Division of Vascular and Interventional Radiology, Joint Department of Medical Imaging, University Health Network and Mount Sinai Hospital, University of Toronto, 500 University Avenue, Suite 602, Toronto, ON M5G1V7, Canada.
Division of Vascular and Interventional Radiology, Joint Department of Medical Imaging, University Health Network and Mount Sinai Hospital, University of Toronto, 500 University Avenue, Suite 602, Toronto, ON M5G1V7, Canada.
J Vasc Interv Radiol. 2019 Apr;30(4):483-494.e1. doi: 10.1016/j.jvir.2019.01.012. Epub 2019 Mar 8.
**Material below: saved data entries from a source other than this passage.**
Lemma reads_column_def pk c : reads column_def (column_def_words pk c)
  (λ y, y = (c, bool_decide (c_name c = pk))) (avoid [Token.LPAREN; Token.KW_PRIMARY]).
Proof.
  unfold column_def, column_def_words. apply reads_Peek. intros t [= Et Ev].
  rewrite bool_decide_eq_true_2 by done. cbn [negb]. apply read_advance; [done|]. intros _ _.
  set (tail := if bool_decide (c_name c = pk) then [kw "PRIMARY"; kw "KEY"] else []).
  assert (Hty : reads column_type [type_word (c_type c)] (λ y, y = c_type c) (avoid [Token.LPAREN])).
  { apply reads_Peek. intros t' Et'.
    destruct (c_type c); injection Et' as Et' _; rewrite Et'; (apply read_advance; [done|]); intros _ _; try by apply reads_ret.
    apply read_no; [|by apply reads_ret]. intros ty ?%avoid_true. set_solver. }
  change (type_word (c_type c) :: tail) with ([type_word (c_type c)] ++ tail).
  eapply read_known; [exact Hty| |].
  - rewrite Ev. subst tail. case_bool_decide.
    + apply read_yes; [done|]. apply read_expect; [done|]. intros _ _. apply reads_ret. by destruct c.
    + apply read_no; [|apply reads_ret; by destruct c]. intros ty ?%avoid_true. set_solver.
  - intros ty Hty'%avoid_true. subst tail. case_bool_decide; [done|]. apply avoid_true. set_solver.
Qed.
To perform a systematic review and meta-analysis assessing patency outcomes following drug-coated balloon angioplasty (DCBA) in hemodialysis circuits.
MEDLINE and EMBASE systematic searches were performed from inception to November 2018 to identify comparative studies assessing DCBA vs plain old balloon angioplasty (POBA) in hemodialysis circuits. Abstract selection, data extraction, and quality assessment were performed by 2 independent reviewers. Primary outcome was loss of target lesion patency at 3, 6, 12, and 24 months for autogenous arteriovenous fistula (AVF), prosthetic arteriovenous graft (AVG), and hemodialysis-related central venous stenosis.
Twelve studies comprising 908 patients were included. There was a significant improvement in patency among AVF after DCBA vs POBA at 3, 6, 12, and 24 months (odds ratio 0.58 [95% confidence interval, 0.36-0.94]; odds ratio 0.40 [95% confidence interval 0.23-0.70]; odds ratio 0.39 [95% confidence interval, 0.25-0.61]; and odds ratio 0.20 [95% confidence interval, 0.07-0.62]). This benefit persisted on subgroup analysis of randomized controlled trials (RCTs) only. Meta-analysis of results specific to AVG could not be performed, as only 1 RCT was identified that favored DCBA. Hemodialysis-associated central vein stenosis did not demonstrate a significant difference in patency rates between DCBA and POBA on meta-analysis. Twelve-month mortality and same-day complication rates did not differ between arms.
Significant improvement in patency was identified with DCBA in AVF at 3, 6, 12, and 24 months. A single comparative study identified benefit of DCBA use in the AVG group. No significant benefit was identified with DCBA for central stenosis.
对药物涂层球囊血管成形术(DCBA)治疗血液透析通路后的通畅率进行系统评价和荟萃分析。
从建库至 2018 年 11 月,对 MEDLINE 和 EMBASE 进行了系统检索,以确定比较 DCBA 与普通球囊血管成形术(POBA)治疗血液透析通路的研究。由 2 名独立评审员进行摘要选择、数据提取和质量评估。主要结局为自体动静脉瘘(AVF)、人工动静脉移植物(AVG)和血液透析相关中心静脉狭窄 3、6、12 和 24 个月时的靶病变通畅率丧失。
共纳入 12 项研究,包括 908 例患者。与 POBA 相比,DCBA 治疗 AVF 后 3、6、12 和 24 个月的通畅率显著提高(比值比 0.58 [95%置信区间,0.36-0.94];比值比 0.40 [95%置信区间,0.23-0.70];比值比 0.39 [95%置信区间,0.25-0.61];比值比 0.20 [95%置信区间,0.07-0.62])。该获益在仅包含随机对照试验(RCT)的亚组分析中仍然存在。由于仅确定了一项有利于 DCBA 的 RCT,因此无法对 AVG 特定结果进行荟萃分析。荟萃分析显示,DCBA 和 POBA 治疗血液透析相关中心静脉狭窄的通畅率无显著差异。两组 12 个月死亡率和当天并发症发生率无差异。
DCBA 可显著提高 AVF 在 3、6、12 和 24 个月时的通畅率。一项比较研究发现 DCBA 对 AVG 组有益。DCBA 对中心狭窄无明显获益。